Check every line of the data below for the word "negb". Copy the ones that have it.

BEGIN DATA FOR THE TASK

(* ===== verification/MessageFacts.v ===== *)
(** * Messages on disk

    An accepted message is on disk before it is announced, under a fresh id; a
    restart goes on counting after the last id and still knows the operations it
    has answered. *)

From Stdlib Require Import Ascii.
From S2P Require Import Prelude Text Net Protocol StoreApi Sql Tables Hub Ledger Work Waits Seats Attention.
From S2P Require Import Chat ChatFacts Access Membership Rooms Scheduler Server ServerFacts Building.
From S2P Require Import Identity Operators Admission StoreAttention StoreWork StoreMessages StoreFacts.
From S2P Require Import Boot DurableFacts DurableOps RestartFacts.
From S2P Require Import BlobFiles Memory WikiOps Attachments.

Open Scope loca_scope.

(** ** The statements of a message *)

Section statements.
Context `{Unicode} `{Digest} `{WallClock}.
Implicit Types t : Tables.

Lemma talk_resolve_condition id at_ : keeps same_talk (resolve_condition id at_).
Proof. unfold resolve_condition. frame_keeps. Qed.
#[local] Hint Resolve talk_resolve_condition : frames.
Lemma talk_resolve_cycles room at_ ids : keeps same_talk (resolve_cycles room at_ ids).
Proof. induction ids; cbn [resolve_cycles]; frame_keeps. Qed.
#[local] Hint Resolve talk_resolve_cycles : frames.
Lemma talk_resolve_wait_attentions room waiter at_ :
  keeps same_talk (db_resolve_wait_attentions room waiter at_).
Proof. unfold db_resolve_wait_attentions. frame_keeps. Qed.
Lemma talk_write_care room s : keeps same_talk (write_care room s).
Proof. unfold write_care. cbv zeta. frame_keeps. Qed.
#[local] Hint Resolve talk_write_care : frames.
Lemma talk_write_cares place signals : keeps same_talk (write_cares place signals).
Proof. induction signals; cbn [write_cares]; frame_keeps. Qed.
Lemma talk_write_wait w : keeps same_talk (write_wait w).
Proof. unfold write_wait. frame_keeps. Qed.
Lemma talk_write_attachment_refs m files : keeps same_talk (write_attachment_refs m files).
Proof. induction files; cbn [write_attachment_refs]; frame_keeps. Qed.
Lemma talk_room_state {E} (e : E) room mode settings :
  keeps same_talk (write_room_state e room mode settings).
Proof. unfold write_room_state. frame_keeps. Qed.
#[local] Hint Resolve talk_resolve_wait_attentions talk_write_cares talk_write_wait
  talk_write_attachment_refs talk_room_state : frames.

(** The row of a message, and what was free before it. *)
Definition message_row (m : Message) (operation : option (string * string)) : MessageRow :=
  mkMessageRow m (fst <$> operation) (snd <$> operation).
Record placed (m : Message) (operation : option (string * string)) t t' : Prop := {
  pl_fresh : t_messages t !! msg_id m = None;
  pl_row : t_messages t' = <[msg_id m := message_row m operation]> (t_messages t);
  pl_operation : forall p o, operation = Some (p, o) ->
    select_where (fun _ r => bool_decide (msg_room (mg_message r) = msg_room m)
      && bool_decide (mg_principal r = Some p) && bool_decide (mg_op_id r = Some o))
      (t_messages t) = None;
}.

Lemma placed_talk m operation t0 t1 t2 t3 :
  same_talk t0 t1 -> placed m operation t1 t2 -> same_talk t2 t3 -> placed m operation t0 t3.
Proof.
  intros [E1 _] [Hf Hr Ho] [E2 _]. constructor; [by rewrite <- E1|by rewrite E2, Hr, E1|].
  by rewrite <- E1.
Qed.

Lemma keeps_run {E A} (m : Sql Tables E A) c c' r :
  keeps same_talk m -> m c = (c', r) -> same_talk (tables c) (tables c').
Proof. intros Hm Em. pose proof (Hm c) as Hc. by rewrite Em in Hc. Qed.

Lemma insert_message_row_placed m operation t t' n :
  insert_message_row m operation t = Some (t', n) -> placed m operation t t'.
Proof.
  unfold insert_message_row, insert_row. intros Hi.
  destruct operation as [[p o]|]; cbn [negb] in Hi.
  - destruct (select_where _ _) eqn:Es in Hi; [done|]. cbn [is_none negb] in Hi.
    destruct (t_messages t !! msg_id m) eqn:Em; [done|]. injection Hi as <- _.
    constructor; try done. by intros p' o' [= <- <-].
  - destruct (t_messages t !! msg_id m) eqn:Em; [done|]. injection Hi as <- _. by constructor.
Qed.

Lemma place_message_placed m operation c c' a :
  place_message m operation c = (c', Ok a) -> placed m operation (tables c) (tables c').
Proof.
  intros (c1 & n & E1 & E2)%bind_ok. apply execute_ok in E1 as [E1 _].
  apply insert_message_row_placed in E1. eapply placed_talk; [reflexivity|exact E1|].
  eapply keeps_run, E2. unfold reset_silence_care. frame_keeps.
Qed.

Lemma require_unsealed_ok {E} (e : E) room c c' a :
  require_unsealed_room e room c = (c', Ok a) -> c' = c /\ sealed_row (tables c) room = false.
Proof.
  intros (c1 & b & E1 & E2)%bind_ok. apply query_ok in E1 as [-> ->].
  change (match t_rooms (tables c) !! room with
    | Some r => negb (is_none (rr_sealed_at r)) | None => false end)
    with (sealed_row (tables c) room) in E2.
  destruct (sealed_row _ _) eqn:Es; [done|]. apply ret_ok in E2 as [-> _]. done.
Qed.

Lemma write_room_state_unsealed {E} (e : E) room mode settings c c' a :
  write_room_state e room mode settings c = (c', Ok a) -> sealed_row (tables c) room = false.
Proof.
  intros (c1 & n & E1 & E2)%bind_ok. apply execute_ok in E1 as [E1 _]. unfold sealed_row.
  destruct (t_rooms (tables c) !! room) as [r|]; [|done].
  destruct (is_none (rr_sealed_at r)); [done|]. by injection E1 as _ <-.
Qed.
(** Before the message come the question whether the room is sealed and, when the
    turn moved, the state of the room; after it, what it settles and starts. *)
Lemma placed_transaction m operation (pre post : Sql Tables db_error unit) c c' a :
  (forall c c' a, pre c = (c', Ok a) ->
     same_talk (tables c) (tables c') /\ sealed_row (tables c) (msg_room m) = false) ->
  keeps same_talk post ->
  transaction DbError (let! _ := pre in let! _ := place_message m operation in post) c = (c', Ok a) ->
  placed m operation (tables c) (tables c') /\ sealed_row (tables c) (msg_room m) = false.
Proof.
  intros Hpre Hpost (c2 & Em & ->)%transaction_ok.
  apply bind_ok in Em as (c3 & u & E1 & (c4 & u' & E2 & E3)%bind_ok).
  destruct (Hpre _ _ _ E1) as [Ht Hs]. split; [|exact Hs].
  eapply placed_talk; [exact Ht|by eapply place_message_placed|]. by eapply keeps_run, E3.
Qed.

Lemma require_then_state m state c c' a :
  (let! _ := require_unsealed_room DbError (msg_room m) in write_room_opt (msg_room m) state) c
    = (c', Ok a) ->
  same_talk (tables c) (tables c') /\ sealed_row (tables c) (msg_room m) = false.
Proof.
  intros (c1 & u & [-> Hs]%require_unsealed_ok & E)%bind_ok. split; [|exact Hs].
  eapply keeps_run, E. unfold write_room_opt. frame_keeps.
Qed.

Lemma bind_assoc_run {A B C} (m : Sql Tables db_error A) (k : A -> Sql Tables db_error B)
    (k' : B -> Sql Tables db_error C) c :
  bind (bind m k) k' c = bind m (fun a => bind (k a) k') c.
Proof. unfold bind. by destruct (m c) as [? [?|?]]. Qed.

Lemma transaction_ext {A} (m m' : Sql Tables db_error A) c :
  (forall c, m c = m' c) -> transaction DbError m c = transaction DbError m' c.
Proof. intros Hm. unfold transaction. by rewrite Hm. Qed.

Lemma persist_post_placed room home r m operation moved now wake summons c c' a :
  msg_room m = room ->
  persist_post (St := Conn Tables) room home r m operation moved now wake summons c = (c', Ok a) ->
  placed m operation (tables c) (tables c') /\ sealed_row (tables c) room = false.
Proof.
  intros <-. unfold persist_post. destruct wake as [[w wake]|]; [|destruct summons as [|s summons]].
  - intros E. eapply (placed_transaction m operation
      (let! _ := require_unsealed_room DbError (msg_room m) in
       write_room_opt (msg_room m) (if moved then Some (r_mode r, r_settings r) else None))
      (let! _ := db_resolve_wait_attentions (msg_room m) (wait_waiter w) now in
       let! _ := write_wait w in write_care (msg_room m) wake)).
    + apply require_then_state.
    + frame_keeps.
    + etransitivity; [|exact E]. apply transaction_ext. intros c0. by rewrite bind_assoc_run.
  - destruct moved; intros E.
    + eapply (placed_transaction m operation
        (write_room_state DbError (msg_room m) (r_mode r) (r_settings r)) (ret tt)).
      * intros c1 c2 u Eu. split; [|by eapply write_room_state_unsealed].
        eapply keeps_run, Eu. frame_keeps.
      * frame_keeps.
      * etransitivity; [|exact E]. apply transaction_ext. intros c0. unfold bind.
        destruct (write_room_state _ _ _ _ c0) as [c1 [[]|]]; [|done].
        by destruct (place_message _ _ c1) as [c2 [[]|]].
    + eapply (placed_transaction m operation (require_unsealed_room DbError (msg_room m)) (ret tt)).
      * by intros c1 c2 u [-> Hs]%require_unsealed_ok.
      * frame_keeps.
      * etransitivity; [|exact E]. apply transaction_ext. intros c0. unfold bind.
        destruct (require_unsealed_room _ _ c0) as [c1 [[]|]]; [|done].
        by destruct (place_message _ _ c1) as [c2 [[]|]].
  - intros E. eapply (placed_transaction m operation
      (let! _ := require_unsealed_room DbError (msg_room m) in
       write_room_opt (msg_room m) (if moved then Some (r_mode r, r_settings r) else None))
      (write_cares (fun _ => home) (s :: summons))).
    + apply require_then_state.
    + apply talk_write_cares.
    + etransitivity; [|exact E]. apply transaction_ext. intros c0. by rewrite bind_assoc_run.
Qed.
End statements.

(** ** Posting *)

Section posting.
Context `{Unicode} `{Csprng} `{Digest} `{WallClock}.
Implicit Types h : Hub (Conn Tables).
Implicit Types t : Tables.

#[local] Existing Instances still_refl still_trans.

Lemma publish_summons_disk room home sigs h :
  disk (foldl (publish_summon room home) h sigs) = disk h.
Proof.
  revert h. induction sigs as [|s sigs IH]; intros h; [done|]. cbn [foldl]. rewrite IH.
  unfold publish_summon. by destruct home.
Qed.

Lemma wait_wake_disk room r msg summons now h h' w :
  wait_wake room r msg summons now h = (h', w) -> disk h' = disk h.
Proof.
  unfold wait_wake. destruct (answered_wait r msg summons) as [[target existing]|];
    [|by intros [= <- _]].
  unfold next_condition_generation, secure_token. by intros [= <- _].
Qed.

Lemma deliver_post_placed room home adm operation now msg h h' m :
  msg_room msg = room ->
  deliver_post room home adm operation now msg h = (h', Ok m) ->
  m = msg /\ placed msg operation (disk h) (disk h') /\ sealed_row (disk h) room = false.
Proof.
  intros Hroom. unfold deliver_post. destruct (wait_wake _ _ _ _ _ _) as [h1 wake] eqn:Hwk.
  apply wait_wake_disk in Hwk. destruct (advance_turn _ _) as [mode turn].
  set (f := persist_post _ _ _ _ _ _ _ _ _). destruct (run_store f h1) as [h2 w] eqn:E.
  apply run_store_state in E as [-> ->].
  destruct (f (h_store h1)) as [c' [[]|]] eqn:Ef; cbn [fst snd]; [|done].
  apply persist_post_placed in Ef; [|done]. intros [= <- <-]. split; [done|].
  unfold disk in Hwk. rewrite Hwk in Ef.
  set (h3 := if decide _ then _ else _).
  assert (disk h3 = tables c') as Hd.
  { subst h3. destruct (decide _); [done|]. by rewrite publish_summons_disk. }
  destruct wake as [[u sig]|]; [|by rewrite Hd].
  assert (disk (publish_wake room now u sig h3) = disk h3) as -> by done. by rewrite Hd.
Qed.

(** The two ways to an answer. *)
Lemma post_answers room body adm p h h' m :
  post room body adm p h = (h', Ok m) ->
  let operation := (fun id => (p, id)) <$> nonempty (pm_op_id body) in
  (exists key, operation = Some key /\ disk h' = disk h /\
     (message_by_operation (h_store h) room key.1 key.2 = Ok (Some m) \/
      r_operations (entry_room room h) !! key = Some m)) \/
  (placed m operation (disk h) (disk h') /\ sealed_row (disk h) room = false /\
   msg_room m = room).
Proof.
  unfold post. destruct (is_deleted h room); [done|]. cbv zeta.
  set (operation := _ <$> nonempty _).
  destruct (match operation with Some _ => _ | None => _ end) as [[found|]|] eqn:Hr; [| |done].
  { intros [= <- <-]. left. destruct operation as [[p' o]|]; [|done]. exists (p', o). auto. }
  destruct (cited_attachments _ _ _) as [atts|]; [|done].
  unfold post_in_room. rewrite entry_room_mut.
  destruct (operation ≫= _) as [found|] eqn:Hmem.
  { intros [= <- <-]. left. destruct operation as [key|]; [|done]. exists key. auto. }
  destruct (rs_archived _); [done|]. destruct (post_gate _ _ _); [done|].
  destruct (rate_check _ _ _ _) as [r limited]. destruct limited; [done|].
  destruct (reply_owner _ _ _ _ _); [|done].
  destruct (build_message _ _ _ _ _ _) as [h1 msg] eqn:Hb. intros E. right.
  unfold build_message, fetch_next_id, next_condition_generation in Hb. injection Hb as <- Hmsg.
  assert (msg_room msg = room) as Hroom by by subst.
  apply deliver_post_placed in E as (-> & Hp & Hs); [|done]. done.
Qed.

(** A row that answers an operation, found by it. *)
Lemma find_operation t i m p o :
  one_per_operation t -> t_messages t !! i = Some (message_row m (Some (p, o))) ->
  db_message_by_operation t (msg_room m) p o = Ok (Some (message_from_row (message_row m (Some (p, o))))).
Proof.
  intros Hone Hi. unfold db_message_by_operation.
  rewrite (select_where_unique _ _ i (message_row m (Some (p, o)))); [done|done| |].
  - unfold in_room. cbn. by rewrite !bool_decide_eq_true_2.
  - intros j r Hj [[Hr%bool_decide_eq_true Hp%bool_decide_eq_true]%andb_true_iff
      Ho%bool_decide_eq_true]%andb_true_iff.
    by eapply (Hone j i r (message_row m (Some (p, o)))).
Qed.

Lemma post_replays room body adm p o h i m :
  is_deleted h room = false -> nonempty (pm_op_id body) = Some o ->
  one_per_operation (disk h) ->
  t_messages (disk h) !! i = Some (message_row m (Some (p, o))) -> msg_room m = room ->
  post room body adm p h = (h, Ok (message_from_row (message_row m (Some (p, o))))).
Proof.
  intros Hdel Hop Hone Hi <-. unfold post. rewrite Hdel, Hop. cbn [fmap option_fmap option_map].
  change (message_by_operation (h_store h)) with (db_message_by_operation (disk h)).
  by rewrite (find_operation _ i m).
Qed.

(** ** Restarting *)

Lemma max_of_ge (l : list N) n : n ∈ l -> (n <= foldr N.max 0 l)%N.
Proof. induction l as [|x l IH]; intros Hin; [set_solver|]. cbn. apply elem_of_cons in Hin as [->|?%IH]; lia. Qed.

Lemma build_next_id cfg name ds epoch entropy c h i r :
  build cfg name ds epoch entropy c = Some h -> t_messages (tables c) !! i = Some r ->
  (i < h_next_id h)%N /\ t_messages (disk h) !! i = Some r.
Proof.
  intros (h0 & h1 & _ & [Hm _] & Hst & ->)%build_started Hi.
  apply started_still in Hst as [_ _ [Hm1 _] Hn].
  change (disk (restore_rooms h0)) with (disk h0) in Hm1. split.
  - change (i < h_next_id h1)%N. rewrite Hn.
    change (i < db_max_message_id (disk h0) + 1)%N. unfold db_max_message_id.
    enough (i <= foldr N.max 0 (keys (t_messages (disk h0))))%N by lia.
    apply max_of_ge, elem_of_keys. exists r. by rewrite Hm.
  - change (t_messages (disk h1) !! i = Some r). by rewrite Hm1, Hm.
Qed.

Lemma saved_with M i r h :
  saved M h -> t_messages (disk h) !! i = Some r -> saved {[i := r]} h.
Proof. intros [? ? ? ? ? ? ?] Hi. constructor; try done. by apply map_singleton_subseteq_l. Qed.

Context `{Environment} `{BlobFiles unit}.

(** A row of a message stays, in operation and at a restart, and the ids after it
    are later. *)
Lemma restart_keeps_row i r l h M cfg name ds epoch entropy f h2 :
  building_ok h -> saved M h -> t_messages (disk h) !! i = Some r ->
  build cfg name ds epoch entropy (mkConn (disk (run_ops l h)) f) = Some h2 ->
  t_messages (disk h2) !! i = Some r /\ one_per_operation (disk h2) /\ (i < h_next_id h2)%N.
Proof.
  intros Hb Hs Hi Hst. pose proof (saved_with M i r h Hs Hi) as Hs1.
  apply (run_ops_saved {[i := r]} l h Hb) in Hs1.
  assert (t_messages (disk (run_ops l h)) !! i = Some r) as Hi2.
  { apply (map_singleton_subseteq_l _ _ _), (sv_messages _ _ Hs1). }
  destruct (build_next_id _ _ _ _ _ _ _ _ _ Hst Hi2) as [Hn Hrow]. split; [done|]. split; [|done].
  eapply build_saved in Hst as [Hs2 _]; [apply Hs2|apply Hs1..].
Qed.

Lemma saved_less M t h : M ⊆ t_messages t -> saved (t_messages t) h -> saved M h.
Proof. intros HM []. constructor; try done. by etrans. Qed.
End posting.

END DATA FOR THE TASK

● **ANSWER SPACE**
  destruct operation as [[p o]|]; cbn [negb] in Hi.
  - destruct (select_where _ _) eqn:Es in Hi; [done|]. cbn [is_none negb] in Hi.
    | Some r => negb (is_none (rr_sealed_at r)) | None => false end)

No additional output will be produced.